## WHAT THE TASK ASKS
Write out, word for word, the part of the listing below that opens with the line containing "not_found => respond" and closes with the line containing "failed; the event", keeping both of those lines and adding no others.

## EXERCISE DATA
========================

(* ===== verification/AdminController.v ===== *)
(** * Dead-letter endpoints: backend/src/controllers/admin.controller.ts

    The handlers that replay, replay-all and discard over the dead-letter
    service.  A handler turns every outcome, errors included, into a response. *)
From S2P Require Import Prelude JsLang StreamId Json Schema Xdr Worker DeadLetter DeadLetterFacts Http.
From stdpp Require Import sorting.
Local Open Scope Z_scope.

Inductive AdminBody :=
| ErrorBody (error : string)
| FailedBody (error code id : string) (attempts : option Z) (errorMessage : option string)
| ReplayBody (id : string) (outcome : ReplayOutcome) (attempts : Z)
| SummaryBody (summary : ReplayAllResult)
| DiscardBody (id eventId txHash : string) (ledgerSequence : Z).

Record Response := { http_status : Z; http_body : AdminBody }.

Section Admin.
Context `{P : PrismaEngine} `{K : StrKey} `{Sdk : StellarSdk}.
Implicit Types (w : World P).

Definition respond (code : Z) (body : AdminBody) : Js (World P) Response :=
  ret {| http_status := code; http_body := body |}.

Definition replayDeadLetterHandler (now : Z) (param : PathParam) : Js (World P) Response :=
  let rawId := first_id param in
  if negb (truthy rawId) then respond 400 (ErrorBody "id is required")
  else
    let id := default ""%string rawId in
    try_catch
      (let! result := replayDeadLetterEvent now id in
       match rr_outcome result with
       | not_found => respond 404 (ErrorBody "Dead-letter event not found")
       | undecodable =>
           respond 422 (FailedBody "Dead-letter payload could not be decoded" "undecodable_payload" id
                          None (rr_errorMessage result))
       | failed =>
           respond 422 (FailedBody "Replay failed; the event remains quarantined" "replay_failed" id
                          (Some (rr_attempts result)) (rr_errorMessage result))
       | replayed => respond 200 (ReplayBody id (rr_outcome result) (rr_attempts result))
       end)
      (fun _ => respond 500 (ErrorBody "Replay failed")).

Definition replayAllDeadLetterHandler (now : Z) : Js (World P) Response :=
  try_catch
    (let! summary := replayAllDeadLetterEvents now in respond 200 (SummaryBody summary))
    (fun _ => respond 500 (ErrorBody "Replay-all failed")).

Definition discardDeadLetterHandler (param : PathParam) : Js (World P) Response :=
  let rawId := first_id param in
  if negb (truthy rawId) then respond 400 (ErrorBody "id is required")
  else
    let id := default ""%string rawId in
    try_catch
      (let! discarded := discardDeadLetterEvent id in
       let '(rid, eventId, txHash, ledgerSequence) := discarded in
       respond 200 (DiscardBody rid eventId txHash ledgerSequence))
      (fun err => (* err instanceof DeadLetterNotFoundError *)
        if bool_decide (err = DeadLetterNotFoundError id)
        then respond 404 (ErrorBody "Dead-letter event not found")
        else respond 500 (ErrorBody "Discard failed")).

(** A replay request answers for exactly what the replay did. *)
Theorem replay_answers_for_outcome now id r w w' :
  truthy (Some id) = true -> replayDeadLetterEvent now id w = (Returns r, w') ->
  exists body, replayDeadLetterHandler now (Segment id) w =
    (Returns {| http_status := match rr_outcome r with
                               | replayed => 200 | not_found => 404 | _ => 422 end;
                http_body := body |}, w').
Proof.
  intros Hid Hr. unfold replayDeadLetterHandler. cbn [first_id]. rewrite Hid.
  unfold try_catch, bind. cbn [negb].
  change (default ""%string (Some id)) with id. rewrite Hr.
  destruct (rr_outcome r); eexists; reflexivity.
Qed.
End Admin.
(** A call the contract can take: its arguments are the entry point's parameters. *)
Definition well_typed (i : Invocation) : bool :=
  match entry_point (method i) with Some ts => have_types (args i) ts | None => false end.
Definition createStream (now : Z) (user : option string) (body : CreateBody) : api :=
  try_catch
    (if negb (truthy user) then sendApiError 401 "UNAUTHORIZED" "Authentication required"
     else
       let caller := default ""%string user in
       match createStreamSchema body with
       | None => sendApiError 400 "INVALID_REQUEST" ""
       | Some i =>
           if negb (bool_decide (ci_sender i = caller)) then
             sendApiError 403 "FORBIDDEN" "sender must match the authenticated wallet"
           else
             let! rate := lift (BigInt_of_string (ci_ratePerSecond i)) in
             let! deposited := lift (BigInt_of_string (ci_depositedAmount i)) in
             if rate <=? 0 then
               sendApiError 400 "INVALID_RATE" "Invalid ratePerSecond: must be greater than zero"
             else if deposited <=? 0 then
               sendApiError 400 "INVALID_DEPOSITED_AMOUNT"
                 "Invalid depositedAmount: must be greater than zero"
             else
               let! existing := in_world (stream_findUnique (ci_streamId i)) in
               if match existing with
                  | Some r => negb (bool_decide (sender r = caller))
                  | None => false
                  end
               then sendApiError 403 "FORBIDDEN" "Cannot modify a stream owned by another wallet"
               else
                 match getStreamFromChain cfg server (ci_streamId i) with
                 | None => send 409 (Unconfirmed "Stream has not been confirmed on-chain")
                 | Some chain =>
                     if negb (confirms chain i rate deposited) then
                       send 409 (Unconfirmed "Stream request does not match on-chain state")
                     else
                       match ci_startTime i with
                       | Fin start =>
                           let endTime := start + Z.quot deposited rate in
                           do! in_world (stream_upsert now
                             (projected now (ci_streamId i) chain endTime)
                             (fun r => set_lastUpdateTime (seconds now) (set_isActive true r))) in
                           let! stream := in_world (stream_findUniqueOrThrow (ci_streamId i)) in
                           send 201 (Projected stream)
                       | _ => throw RangeErr (* BigInt of a number that is not an integer *)
                       end
                 end
       end)
    (fun error =>
       match error with
       | RangeErr | SyntaxErr | TypeErr =>
           sendApiError 400 "INVALID_NUMERIC_VALUES" "Invalid numeric values in request body"
       | _ => sendApiError 500 "INTERNAL_SERVER_ERROR" "A technical error occurred. Please try again later."
       end).

(** ** The routes: routes/v1/stream.routes.ts *)

(** The requests behind [requireAuth] that write. *)
Inductive ApiRequest :=
| PostCreate (body : CreateBody)
| PostWithdraw (param : PathParam)
| PostCancel (param : PathParam) (senderSecret : option string)
| PostTopUp (param : PathParam) (amount : option string)
| PostPause (param : PathParam)
| PostResume (param : PathParam).

Definition route (now : Z) (user : string) (req : ApiRequest) : api :=
  match req with
  | PostCreate body => createStream now (Some user) body
  | PostWithdraw p => withdrawHandler now p user
  | PostCancel p secret => cancelStreamHandler now p user secret
  | PostTopUp p amount => topUpStreamHandler now p amount (Some user)
  | PostPause p => pauseStream (Some user) p
  | PostResume p => resumeStream (Some user) p
  end.
End Api.
(* ===== verification/StreamQueryFacts.v ===== *)
(** * Requests that read streams: properties

    The pages of a listing make up the matching rows, each once; following the
    cursors of a stream's events visits each event once; a summary is at most
    thirty seconds old. *)
From S2P Require Import Prelude JsLang StreamId Json Schema Xdr Worker DeadLetter MemoryCache Contract Claimable Http Soroban StreamApi StreamApiFacts StreamQueries.
From stdpp Require Import sorting.
Local Open Scope Z_scope.

(** ** Pages of a list *)

Lemma pages_concat {A} (l n : nat) (rows : list A) :
  concat (map (fun k => take l (drop (k * l) rows)) (seq 0 n)) = take (n * l) rows.
Proof.
  induction n as [|n IH]; [done|]. rewrite seq_S, map_app, concat_app, IH.
  cbn [map concat]. rewrite app_nil_r, take_take_drop. f_equal. lia.
Qed.

(** What follows an element of a list sorted by an antisymmetric relation. *)
Lemma filter_from {A} (R : A -> A -> Prop) `{!RelDecision R} (rows : list A) i c :
  (forall x y, x ∈ rows -> y ∈ rows -> R x y -> R y x -> x = y) -> Reflexive R ->
  StronglySorted R rows -> NoDup rows -> rows !! i = Some c ->
  List.filter (fun e => bool_decide (R c e)) rows = drop i rows.
Proof.
  intros HA HR Hs Hn. revert i. induction Hs as [|a rows Hs IH Ha]; intros i Hi; [done|].
  apply NoDup_cons in Hn as [Hna Hn]. rewrite Forall_forall in Ha.
  destruct i as [|i]; simpl in *.
  - simplify_eq. rewrite bool_decide_eq_true_2 by done. f_equal.
    assert (forall l, (forall e, e ∈ l -> R c e) ->
      List.filter (fun e => bool_decide (R c e)) l = l) as Hall.
    { clear. induction l as [|e l IH]; intros H; simpl; [done|].
      rewrite bool_decide_eq_true_2 by (apply H; left). f_equal. apply IH. intros. apply H. by right. }
    by apply Hall.
  - pose proof (list_elem_of_lookup_2 _ _ _ Hi) as Hin.
    rewrite bool_decide_eq_false_2.
    + apply IH; [|done..]. intros x y Hx Hy. apply HA; by right.
    + intros Hca. apply Hna. assert (c = a) as <-; [|done].
      apply HA; [by right|left|done|by apply Ha].
Qed.

Section Facts.
Context {P : PrismaEngine} {Key : StrKey} {Sdk : SorobanSdk} {Hidden : HiddenColumns}.
Context (cfg : SorobanConfig) (server : option Server) (cacheTtlMs : Z).
Implicit Types (s : Api (P:=P)) (w : World P) (d : DB P) (r : Stream).

(** ** Listing streams *)

Lemma field_le_total f r r' : field_le f r r' || field_le f r' r = true.
Proof.
  destruct f; simpl; [lia..|apply collate_total|]. destruct (endTime r), (endTime r'); lia.
Qed.
Lemma field_le_trans f r r' r'' : field_le f r r' = true -> field_le f r' r'' = true -> field_le f r r'' = true.
Proof.
  destruct f; simpl; [lia..|apply collate_trans|].
  destruct (endTime r), (endTime r'), (endTime r''); try lia; done.
Qed.

Lemma sorts_before_sorted p rows : StronglySorted (sorts_before p) (merge_sort (sorts_before p) rows).
Proof.
  assert (Transitive (sorts_before p)).
  { intros r r' r''. unfold sorts_before. case_match; eauto using field_le_trans. }
  assert (Total (sorts_before p)).
  { intros r r'. unfold sorts_before. pose proof (field_le_total (fs_sortField p) r r') as H'.
    apply orb_true_iff in H'. case_match; tauto. }
  by apply (StronglySorted_merge_sort (sorts_before p)).
Qed.

Definition at_offset (p : FindStreamsParams) (offset : Z) : FindStreamsParams := {|
  fs_status := fs_status p; fs_sender := fs_sender p; fs_recipient := fs_recipient p;
  fs_tokenAddress := fs_tokenAddress p; fs_limit := fs_limit p; fs_offset := offset;
  fs_sortField := fs_sortField p; fs_ascending := fs_ascending p |}.

(** The page of a listing at an offset, and what it says of more. *)
Definition streams_page w (p : FindStreamsParams) (k : nat) : list Stream * bool :=
  match (findStreams (at_offset p (Z.of_nat k * fs_limit p)) w).1 with
  | Returns f => (fr_streams f, fr_hasMore f)
  | Throws _ => ([], false)
  end.

Lemma streams_page_eq w p k :
  0 < fs_limit p ->
  streams_page w p k =
  (take (Z.to_nat (fs_limit p)) (drop (k * Z.to_nat (fs_limit p)) (matching_streams (db w) p)),
   (S k * Z.to_nat (fs_limit p) <? length (matching_streams (db w) p))%nat).
Proof.
  intros Hl. unfold streams_page, findStreams, gets. simpl.
  change (matching_streams (db w) (at_offset p (Z.of_nat k * fs_limit p))) with (matching_streams (db w) p).
  set (rows := matching_streams (db w) p). unfold prisma_page.
  replace (0 <=? fs_limit p) with true by lia.
  replace (Z.to_nat (Z.of_nat k * fs_limit p)) with (k * Z.to_nat (fs_limit p))%nat by nia.
  f_equal. rewrite length_take, length_drop. apply eq_iff_eq_true.
  rewrite Z.ltb_lt, Nat.ltb_lt. nia.
Qed.


(** ** The events of a stream *)

Lemma event_le_total e e' : event_le e e' || event_le e' e = true.
Proof.
  unfold event_le. pose proof (collate_total (event_id (key_of e)) (event_id (key_of e'))).
  destruct (collate _ _); simpl in *; [lia|]. destruct (collate _ _); simpl in *; lia.
Qed.
Lemma event_le_trans e e' e'' : event_le e e' = true -> event_le e' e'' = true -> event_le e e'' = true.
Proof.
  unfold event_le. intros H1 H2.
  pose proof (collate_trans (event_id (key_of e)) (event_id (key_of e')) (event_id (key_of e''))) as Ht.
  destruct (collate (event_id (key_of e)) (event_id (key_of e')));
  destruct (collate (event_id (key_of e')) (event_id (key_of e'')));
  try rewrite (Ht eq_refl eq_refl); lia.
Qed.

Lemma event_le_antisym e e' :
  event_le e e' = true -> event_le e' e = true ->
  collate (event_id (key_of e)) (event_id (key_of e')) = true /\
  collate (event_id (key_of e')) (event_id (key_of e)) = true.
Proof.
  unfold event_le. intros H1 H2. destruct (collate _ _), (collate _ _); split; lia.
Qed.

Definition events_keyed d : Prop := forall k e, t_find k (events d) = Some e -> k = key_of e.

Lemma events_keyed_ok d : db_ok d -> events_keyed d.
Proof. intros Hok k e He. by apply (ok_events _ Hok) in He as []. Qed.

Lemma event_rows_keys d : events_keyed d -> map key_of (event_rows d) = (t_rows (events d)).*1.
Proof.
  intros Hk. unfold event_rows. rewrite map_map. apply map_ext_in. intros [k e] Hin.
  apply list_elem_of_In, t_rows_spec, Hk in Hin. by rewrite Hin.
Qed.

Lemma event_rows_nodup d : events_keyed d -> NoDup (map key_of (event_rows d)).
Proof. intros Hk. rewrite event_rows_keys by done. apply t_rows_nodup. Qed.

(** A row is settled by its key. *)
Lemma event_rows_key d e e' :
  events_keyed d -> e ∈ event_rows d -> e' ∈ event_rows d -> key_of e = key_of e' -> e = e'.
Proof.
  intros Hk He He' Heq. unfold event_rows in *.
  apply list_elem_of_fmap in He as ([k x] & -> & Hx). apply list_elem_of_fmap in He' as ([k' x'] & -> & Hx').
  apply t_rows_spec in Hx, Hx'. simpl in *.
  pose proof (Hk _ _ Hx). pose proof (Hk _ _ Hx'). assert (k = k') by congruence. congruence.
Qed.

Lemma find_event_row d c : events_keyed d -> c ∈ event_rows d -> find_event d (event_id (key_of c)) = Some c.
Proof.
  intros Hk Hc. unfold find_event.
  destruct (List.find _ _) as [e|] eqn:E.
  - apply find_some in E as [He Hid]. apply list_elem_of_In in He. apply bool_decide_eq_true in Hid.
    apply event_id_inj in Hid. f_equal. by apply (event_rows_key d).
  - apply list_elem_of_In in Hc. apply (find_none _ _ E) in Hc. by rewrite bool_decide_eq_true_2 in Hc.
Qed.

Section OneStream.
Context (w : World P) (Hok : world_ok w) (id : Z) (eventType : option string) (ascending : bool).
Let rows := matching_events (db w) id eventType ascending.

Lemma rows_in e : e ∈ rows -> e ∈ event_rows (db w).
Proof.
  unfold rows, matching_events. intros He. rewrite merge_sort_Permutation in He.
  apply list_elem_of_In in He. apply list_elem_of_In. by apply filter_In in He as [? _].
Qed.

Lemma rows_nodup : NoDup rows.
Proof.
  unfold rows, matching_events. rewrite merge_sort_Permutation.
  pose proof (event_rows_nodup _ (events_keyed_ok _ Hok)) as Hn. apply NoDup_fmap_1 in Hn.
  apply NoDup_ListNoDup, List.NoDup_filter, NoDup_ListNoDup. done.
Qed.

Lemma event_before_total e e' : event_before ascending e e' \/ event_before ascending e' e.
Proof.
  unfold event_before. pose proof (event_le_total e e') as H. apply orb_true_iff in H.
  case_match; tauto.
Qed.

Lemma rows_sorted : StronglySorted (event_before ascending) rows.
Proof.
  assert (Transitive (event_before ascending)).
  { intros e e' e''. unfold event_before. case_match; eauto using event_le_trans. }
  assert (Total (event_before ascending)) by (intros e e'; apply event_before_total).
  by apply (StronglySorted_merge_sort (event_before ascending)).
Qed.

(** Two stored events of which each is before the other are one. *)
Lemma event_before_antisym e e' :
  e ∈ event_rows (db w) -> e' ∈ event_rows (db w) ->
  event_before ascending e e' -> event_before ascending e' e -> e = e'.
Proof.
  intros He He' H1 H2. apply (event_rows_key (db w)); [by apply events_keyed_ok|done..|].
  apply event_id_inj. unfold event_before in *.
  destruct (event_le_antisym e e') as [? ?]; [by case_match..|]. by apply collate_antisym.
Qed.

(** What the rows after an event are. *)
Lemma rows_from i c :
  rows !! i = Some c ->
  List.filter (fun e => bool_decide (event_before ascending c e)) rows = drop i rows.
Proof.
  intros Hi. apply filter_from; [|intros e; by destruct (event_before_total e e)|apply rows_sorted|
    apply rows_nodup|done].
  intros e e' He He'. apply event_before_antisym; by apply rows_in.
Qed.

(** C15. Following a cursor visits the events of a stream once each: the page after
    the [i]-th event of the list — with any filter, order and page size — is the
    next events of that list, in which events of the same second are told apart
    by their identifiers; and when the reply says there is no more, the page
    reaches the end of the list. *)
Theorem cursor_visits_each s q i c l :
  world s = w ->
  let cursor := event_id (key_of c) in
  rows !! i = Some c -> truthy (Some cursor) = true -> 0 < l ->
  events_limit (eq_limit q) = Fin l -> eq_cursor q = Some cursor -> eq_eventType q = eventType ->
  truthy eventType && negb (bool_decide (default "" eventType ∈ valid_event_types)%string) = false ->
  ascending = bool_decide (eq_order q = Some "asc"%string) ->
  forall param, parseStreamId (raw_id param) = Some id ->
  exists hasMore,
    getStreamEvents param q s =
      (Returns (Answer 200 (EventPage (take (Z.to_nat l) (drop (S i) rows))
         (Z.of_nat (length rows)) hasMore)), s) /\
    (hasMore = false -> (length rows <= S i + Z.to_nat l)%nat).
Proof.
  intros Hs cursor Hi Hc Hl Hlim Hcur Ht Hv Ha param Hp. eexists. split.
  - unfold getStreamEvents, or_500. rewrite Hp, Ht, Hv. cbv iota. unfold try_catch, bind at 1, lift.
    rewrite Hlim. cbn [prisma_int]. unfold bind at 1, in_world at 1, on, gets. rewrite Hs, <- Ha, Hcur, Hc.
    cbv iota. unfold bind, in_world, on, gets. cbn [world set_world default from_option].
    unfold Datatypes.id. fold rows. unfold cursor_page.
    rewrite (find_event_row _ c); [|by apply events_keyed_ok|eapply rows_in, list_elem_of_lookup_2; exact Hi].
    replace (0 <=? l) with true by lia. rewrite (rows_from i c Hi), drop_drop, Nat.add_1_r.
    destruct s. simpl in *. subst. reflexivity.
  - rewrite length_take, length_drop. intros H%Z.eqb_neq. lia.
Qed.
End OneStream.
End Facts.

========================

## EXPECTED ANSWER
       | not_found => respond 404 (ErrorBody "Dead-letter event not found")
       | undecodable =>
           respond 422 (FailedBody "Dead-letter payload could not be decoded" "undecodable_payload" id
                          None (rr_errorMessage result))
       | failed =>
           respond 422 (FailedBody "Replay failed; the event remains quarantined" "replay_failed" id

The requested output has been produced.